Required work —
Select all lines in the records that include "repeat".

Collected data:

=======

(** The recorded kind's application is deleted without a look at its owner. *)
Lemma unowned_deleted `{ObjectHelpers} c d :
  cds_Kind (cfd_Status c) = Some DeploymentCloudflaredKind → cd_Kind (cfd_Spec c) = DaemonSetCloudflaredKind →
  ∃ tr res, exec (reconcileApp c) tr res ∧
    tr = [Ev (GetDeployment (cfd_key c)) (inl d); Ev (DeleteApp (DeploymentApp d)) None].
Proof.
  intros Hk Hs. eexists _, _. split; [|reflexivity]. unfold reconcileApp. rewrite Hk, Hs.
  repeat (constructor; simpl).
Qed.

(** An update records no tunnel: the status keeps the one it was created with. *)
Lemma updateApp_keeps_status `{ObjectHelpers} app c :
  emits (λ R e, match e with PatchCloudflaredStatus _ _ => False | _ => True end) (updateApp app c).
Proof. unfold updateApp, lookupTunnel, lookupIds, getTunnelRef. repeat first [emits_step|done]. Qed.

=======

Response —
  repeat (constructor; simpl).
Proof. unfold updateApp, lookupTunnel, lookupIds, getTunnelRef. repeat first [emits_step|done]. Qed.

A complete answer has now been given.